Since each subinterval is assumed to be independent of one another, then we can approximate the distribution of $X$ by using the binomial model with $n$ trials and probability of success $\frac{\lambda}{n}$. \[X \sim BIN(n,\pi=\lambda/n)\]
This approximation gets better as $n \rightarrow \infty$. When $n$ is very large relative to $x$ and recalling that \[e=\lim_{t \to 0} (1+t)^{1/t}=\lim_{n \to \infty}(1+\frac{1}{n})^n\] and that \[e^b=\lim_{n \to \infty} (1+\frac{b}{n})^n\] then

\[ \begin{aligned} P(X=x) & \approx{n \choose x}(\frac{\lambda}{n})^x (1-\frac{\lambda}{n})^{n-x} \\ & \approx \lim_{n \to \infty} \frac{n!}{x!(n-x)!} \frac{\lambda^x}{n^x} (1-\frac{\lambda}{n})^n (1-\frac{\lambda}{n})^{-x} \\ & = \lim_{n \to \infty} \frac{\lambda^x}{x!} \frac{n(n-1)\cdots(n-x+1)}{n^x} (1-\frac{\lambda}{n})^n (1-\frac{\lambda}{n})^{-x} \\ & = \frac{\lambda^x}{x!} \lim_{n \to \infty} \frac{n(n-1)\cdots(n-x+1)}{n^x} \lim_{n \to \infty} (1-\frac{\lambda}{n})^n \lim_{n \to \infty} (1-\frac{\lambda}{n})^{-x} \\ & = \frac{\lambda^x}{x!} \times 1 \times e^{-\lambda} \times 1 \\ & = \frac{e^{-\lambda} \lambda^x}{x!}, x=0,1,2,\cdots; \lambda>0 \\ \end{aligned} \]

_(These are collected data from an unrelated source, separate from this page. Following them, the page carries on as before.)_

(** Cancelling a polled subscription.  For a subscription that its listener
    has dropped and that is registered at the node of its path,
    [gam_poll_basic_remove_subscription] frees the subscription and nothing
    else, removes it from its node, prunes the tree and keeps the invariant;
    unless the node is no directory (any more), the subscription is its last
    one and the node has children: then the assertion of
    [gam_poll_basic_remove_subscription] stops the daemon. *)
Lemma poll_remove_outcome ex p sb n x (s : server) :
  inv ex s -> subs (sv_heap s) !! p = Some sb ->
  node_hash (sv_tree s) !! sub_path sb = Some n -> nodes (sv_heap s) !! n = Some x ->
  p ∈ nd_subs x ->
  unheld ex p s ->
  if negb (nd_is_dir x) && last_of_parent p x
  then gam_poll_basic_remove_subscription p s = Fault AssertFailed
  else exists s', gam_poll_basic_remove_subscription p s = Ok (true, s') /\
    inv ex s' /\ off_nodes p s' /\ subs (sv_heap s') = delete p (subs (sv_heap s)) /\
    listeners (sv_heap s') = listeners (sv_heap s) /\ fewer_subs s s'.
Proof.
  intros Hi Hsb Hh Hn Hp Hl. unfold gam_poll_basic_remove_subscription.
  rewrite (bind_Ok _ _ _ _ _ (load_sub_Ok _ _ _ Hsb)).
  assert (gam_tree_get_at_path (sub_path sb) s = Ok (Some n, s)) as E
    by (unfold gam_tree_get_at_path, gets; by rewrite Hh).
  rewrite (bind_Ok _ _ _ _ _ E). clear E. set (s1 := cancelled p sb s).
  assert (gam_subscription_cancel (Some p) s = Ok (tt, s1)) as E
    by (unfold gam_subscription_cancel, update, objs; simpl; by rewrite Hsb).
  rewrite (bind_Ok _ _ _ _ _ E). clear E.
  assert (cancellable ex p n x s1) as Hc.
  { split; [|done|done|done]. by apply (inv_change_sub ex p sb). }
  assert (gam_node_is_dir n s1 = Ok (nd_is_dir x, s1)) as E
    by (unfold gam_node_is_dir; by rewrite (bind_Ok _ _ _ _ _ (load_node_Ok n x s1 Hn))).
  rewrite (bind_Ok _ _ _ _ _ E). clear E.
  assert (forall s2, left_node ex p s1 s2 -> exists s',
    (_ ← gam_subscription_free (Some p); mret true) s2 = Ok (true, s') /\ inv ex s' /\
    off_nodes p s' /\ subs (sv_heap s') = delete p (subs (sv_heap s)) /\
    listeners (sv_heap s') = listeners (sv_heap s) /\ fewer_subs s s') as Hfree.
  { intros s2 (Hi2 & Hu2 & Es2 & El2 & Hf2).
    exists (upd_heap (fun h => set_subs (delete p (subs h)) h) s2).
    split; [|split; [apply inv_free_sub; [done|done|unfold unheld; by rewrite El2]|split; [done|split; [|by split]]]].
    - unfold mbind, ST_bind, gam_subscription_free, dealloc, objs. simpl. rewrite Es2. simpl.
      by rewrite lookup_insert, decide_True.
    - simpl. rewrite Es2. simpl. by rewrite delete_insert_eq. }
  destruct (nd_is_dir x); simpl.
  - destruct (wp_Ok _ _ _ (wp_remove_from_dir ex p n x s1 Hc)) as ([] & s2 & E & Hl2).
    rewrite (bind_Ok _ _ _ _ _ E). by apply Hfree.
  - destruct (last_of_parent p x) eqn:Hlast.
    + unfold mbind at 1, ST_bind at 1. by rewrite (remove_from_file_stuck ex p n x s1 Hc Hlast).
    + destruct (wp_Ok _ _ _ (wp_remove_from_file ex p n x s1 Hc Hlast)) as ([] & s2 & E & Hl2).
      rewrite (bind_Ok _ _ _ _ _ E). by apply Hfree.
Qed.
End Cancel.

Notice that \[\lim_{n \to \infty} \frac{n(n-1)\cdots(n-x+1)}{n^x} = \lim_{n \to \infty} [(\frac{n}{n})(\frac{n-1}{n})\cdots(\frac{n-x+1}{n})] = 1\]

There are situations where the Poisson distribution can be used to approximate a binomial distribution. The Poisson Limit Theorem states (without proof here) that as $n \rightarrow \infty$ and $p \rightarrow 0$ such that $np \rightarrow \lambda$, then \[\binom{n}{x}p^x (1-p)^{n-x} \rightarrow \frac{e^{-\lambda} \lambda^x}{x!}\] So, for large $n$ and small $p$, \[BIN(n,p) \rightarrow POI(\lambda=np)\] This approximation works well when $n \geq 100$ and $p \leq 0.05$.

As an example, suppose an email scammer sends $n=10000$ emails in an attempt to get people to reveal information. The email scammer will have a very low success rate, as most people will not fall for such a scam. Suppose $p=0.001$.

If we want to know $P(X=10)$ and $P(X \leq 10)$, we can try using the binomial distribution $X \sim BIN(n=10000,p=0.001)$ or the Poisson approximation $X \sim POI(\lambda=10)$.

To find $f(10)=P(X=10)$, you could use binompdf(10000,0.001,10) or poissonpdf(10,0.001) on a TI-84 calculator, or:

dbinom(x=10,size=10000,prob=0.001)

## [1] 0.1251726

dpois(x=10,lambda=10)

## [1] 0.12511

Note the Poisson approximation is accurate to 4 decimal places. To find $P(X \leq 10) = F(10)$, use binomcdf(10000,0.001,10) or poissoncdf(10,0.001) on the TI-84, or:

pbinom(q=10,size=10000,prob=0.001)

## [1] 0.5830398

ppois(q=10,lambda=10)

## [1] 0.5830398

Again, the Poisson distribution is very accurate.

Let’s plot the probability mass functions.

x <- 0:20
f.x1 <- dbinom(x=x,size=10000,p=0.001)
f.x2 <- dpois(x=x,lambda=10)
plot(f.x1~x,col="blue",type="h")
points(f.x2~x,col="red")

The red points (representing the Poisson probabilities) match the height of the blue spikes (the binomial probabilities) virtually exactly. You might notice the graph looks like a bell-shaped mound, and we’ll encounter that “normal” or “Gaussian” distribution soon.